> _WHAT IS NEEDED_
Please find all lines containing "comment" in the listing below and copy them.

> _RECORDS TO PROCESS_
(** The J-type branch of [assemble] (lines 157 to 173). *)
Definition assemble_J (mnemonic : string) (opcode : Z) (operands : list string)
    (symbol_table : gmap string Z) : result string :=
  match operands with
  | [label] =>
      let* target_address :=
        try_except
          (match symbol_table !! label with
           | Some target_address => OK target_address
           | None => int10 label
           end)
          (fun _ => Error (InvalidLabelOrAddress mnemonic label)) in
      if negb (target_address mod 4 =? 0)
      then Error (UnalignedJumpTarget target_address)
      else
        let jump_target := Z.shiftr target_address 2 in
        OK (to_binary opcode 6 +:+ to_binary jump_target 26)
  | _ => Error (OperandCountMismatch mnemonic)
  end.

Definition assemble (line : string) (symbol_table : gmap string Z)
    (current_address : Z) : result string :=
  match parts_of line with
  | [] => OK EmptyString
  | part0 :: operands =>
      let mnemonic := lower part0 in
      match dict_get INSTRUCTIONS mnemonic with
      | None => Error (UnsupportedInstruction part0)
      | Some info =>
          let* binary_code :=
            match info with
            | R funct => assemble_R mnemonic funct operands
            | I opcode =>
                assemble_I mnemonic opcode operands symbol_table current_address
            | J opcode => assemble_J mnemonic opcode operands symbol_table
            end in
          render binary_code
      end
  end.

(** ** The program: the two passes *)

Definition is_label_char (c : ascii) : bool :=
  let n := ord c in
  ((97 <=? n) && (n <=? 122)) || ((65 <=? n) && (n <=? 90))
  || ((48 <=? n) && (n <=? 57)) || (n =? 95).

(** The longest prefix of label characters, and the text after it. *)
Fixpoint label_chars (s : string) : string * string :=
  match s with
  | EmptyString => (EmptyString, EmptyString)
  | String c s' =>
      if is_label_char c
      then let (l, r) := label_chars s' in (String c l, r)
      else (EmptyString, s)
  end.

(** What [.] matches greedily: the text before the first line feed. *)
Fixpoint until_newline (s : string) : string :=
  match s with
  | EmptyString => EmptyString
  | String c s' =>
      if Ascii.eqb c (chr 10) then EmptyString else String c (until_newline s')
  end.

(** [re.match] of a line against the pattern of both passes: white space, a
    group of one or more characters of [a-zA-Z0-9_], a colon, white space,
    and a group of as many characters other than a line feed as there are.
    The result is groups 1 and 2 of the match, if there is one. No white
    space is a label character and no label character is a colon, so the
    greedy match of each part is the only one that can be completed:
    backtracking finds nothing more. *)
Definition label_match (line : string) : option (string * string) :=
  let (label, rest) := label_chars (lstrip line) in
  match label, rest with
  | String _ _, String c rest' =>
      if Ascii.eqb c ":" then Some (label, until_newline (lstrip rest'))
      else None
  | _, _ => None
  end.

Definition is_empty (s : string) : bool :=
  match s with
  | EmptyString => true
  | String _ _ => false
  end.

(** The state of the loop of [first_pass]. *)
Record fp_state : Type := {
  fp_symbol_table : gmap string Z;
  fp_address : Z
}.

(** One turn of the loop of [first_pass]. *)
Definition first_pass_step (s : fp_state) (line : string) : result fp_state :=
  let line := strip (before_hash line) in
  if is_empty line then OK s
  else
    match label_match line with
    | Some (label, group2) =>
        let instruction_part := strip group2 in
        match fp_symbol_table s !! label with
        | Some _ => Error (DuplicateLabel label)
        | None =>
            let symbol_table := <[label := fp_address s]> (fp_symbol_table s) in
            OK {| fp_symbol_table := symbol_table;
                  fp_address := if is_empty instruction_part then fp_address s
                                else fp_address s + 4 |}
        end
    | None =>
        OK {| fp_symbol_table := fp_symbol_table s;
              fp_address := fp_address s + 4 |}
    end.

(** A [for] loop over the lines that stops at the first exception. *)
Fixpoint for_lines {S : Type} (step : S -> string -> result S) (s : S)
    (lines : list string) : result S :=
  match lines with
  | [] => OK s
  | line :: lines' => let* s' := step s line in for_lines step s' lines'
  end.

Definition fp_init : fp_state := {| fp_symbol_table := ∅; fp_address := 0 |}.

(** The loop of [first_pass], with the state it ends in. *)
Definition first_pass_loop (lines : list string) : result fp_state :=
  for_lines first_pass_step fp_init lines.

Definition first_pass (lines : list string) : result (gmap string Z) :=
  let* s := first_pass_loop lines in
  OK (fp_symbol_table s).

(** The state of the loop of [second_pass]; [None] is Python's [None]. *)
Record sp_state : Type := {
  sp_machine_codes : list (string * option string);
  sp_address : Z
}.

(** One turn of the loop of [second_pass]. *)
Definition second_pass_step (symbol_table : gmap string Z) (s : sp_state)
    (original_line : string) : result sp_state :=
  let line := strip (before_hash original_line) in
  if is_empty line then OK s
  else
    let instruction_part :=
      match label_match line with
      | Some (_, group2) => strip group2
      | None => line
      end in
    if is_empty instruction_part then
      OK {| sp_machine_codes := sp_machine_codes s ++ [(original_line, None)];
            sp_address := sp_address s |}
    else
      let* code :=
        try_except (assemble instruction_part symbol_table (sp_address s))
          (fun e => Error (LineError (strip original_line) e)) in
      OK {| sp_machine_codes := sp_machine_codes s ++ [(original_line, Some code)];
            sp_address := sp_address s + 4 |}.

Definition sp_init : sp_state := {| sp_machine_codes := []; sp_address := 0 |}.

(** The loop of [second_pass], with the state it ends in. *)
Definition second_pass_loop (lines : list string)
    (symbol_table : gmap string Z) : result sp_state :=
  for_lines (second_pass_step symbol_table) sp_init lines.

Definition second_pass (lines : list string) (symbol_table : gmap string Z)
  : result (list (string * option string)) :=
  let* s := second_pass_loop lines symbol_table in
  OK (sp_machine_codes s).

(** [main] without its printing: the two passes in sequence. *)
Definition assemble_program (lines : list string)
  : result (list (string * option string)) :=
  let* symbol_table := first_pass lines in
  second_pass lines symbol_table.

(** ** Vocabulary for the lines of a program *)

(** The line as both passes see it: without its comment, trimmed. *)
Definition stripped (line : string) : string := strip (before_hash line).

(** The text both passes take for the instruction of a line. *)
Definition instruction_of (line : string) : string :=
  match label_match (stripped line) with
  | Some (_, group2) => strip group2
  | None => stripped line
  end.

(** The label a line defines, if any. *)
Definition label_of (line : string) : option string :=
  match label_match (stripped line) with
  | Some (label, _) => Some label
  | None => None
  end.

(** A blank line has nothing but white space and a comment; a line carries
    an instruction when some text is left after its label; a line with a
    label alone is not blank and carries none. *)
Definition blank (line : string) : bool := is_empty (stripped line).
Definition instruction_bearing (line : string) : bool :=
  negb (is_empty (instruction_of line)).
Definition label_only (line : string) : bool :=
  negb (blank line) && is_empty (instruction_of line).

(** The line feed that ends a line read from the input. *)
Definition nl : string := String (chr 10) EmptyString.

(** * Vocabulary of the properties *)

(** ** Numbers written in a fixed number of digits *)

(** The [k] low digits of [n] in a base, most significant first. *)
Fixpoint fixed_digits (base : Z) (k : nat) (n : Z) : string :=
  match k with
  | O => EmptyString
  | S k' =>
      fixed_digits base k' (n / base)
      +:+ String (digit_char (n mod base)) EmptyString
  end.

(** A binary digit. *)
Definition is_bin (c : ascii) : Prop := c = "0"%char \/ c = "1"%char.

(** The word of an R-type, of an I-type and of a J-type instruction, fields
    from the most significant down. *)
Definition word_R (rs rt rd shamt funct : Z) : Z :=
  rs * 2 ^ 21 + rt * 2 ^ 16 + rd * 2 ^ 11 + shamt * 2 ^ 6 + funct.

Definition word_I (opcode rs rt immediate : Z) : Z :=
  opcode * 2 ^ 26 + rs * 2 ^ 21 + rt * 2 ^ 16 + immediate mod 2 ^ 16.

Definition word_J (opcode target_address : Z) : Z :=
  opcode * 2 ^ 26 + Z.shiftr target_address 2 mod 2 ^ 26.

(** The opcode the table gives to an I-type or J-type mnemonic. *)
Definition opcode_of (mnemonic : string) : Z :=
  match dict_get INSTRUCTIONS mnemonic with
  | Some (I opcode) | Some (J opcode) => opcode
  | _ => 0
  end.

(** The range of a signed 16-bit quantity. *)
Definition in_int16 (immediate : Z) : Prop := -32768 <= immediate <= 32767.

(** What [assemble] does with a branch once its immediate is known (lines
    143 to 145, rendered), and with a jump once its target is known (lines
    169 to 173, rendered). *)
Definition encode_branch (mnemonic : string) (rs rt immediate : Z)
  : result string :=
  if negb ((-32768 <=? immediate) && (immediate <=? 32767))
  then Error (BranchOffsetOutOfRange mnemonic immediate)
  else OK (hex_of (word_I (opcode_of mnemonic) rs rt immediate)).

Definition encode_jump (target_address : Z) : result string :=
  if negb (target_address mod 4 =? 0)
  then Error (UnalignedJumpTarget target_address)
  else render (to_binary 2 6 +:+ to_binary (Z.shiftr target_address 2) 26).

> _REPLY_
(** The line as both passes see it: without its comment, trimmed. *)
(** A blank line has nothing but white space and a comment; a line carries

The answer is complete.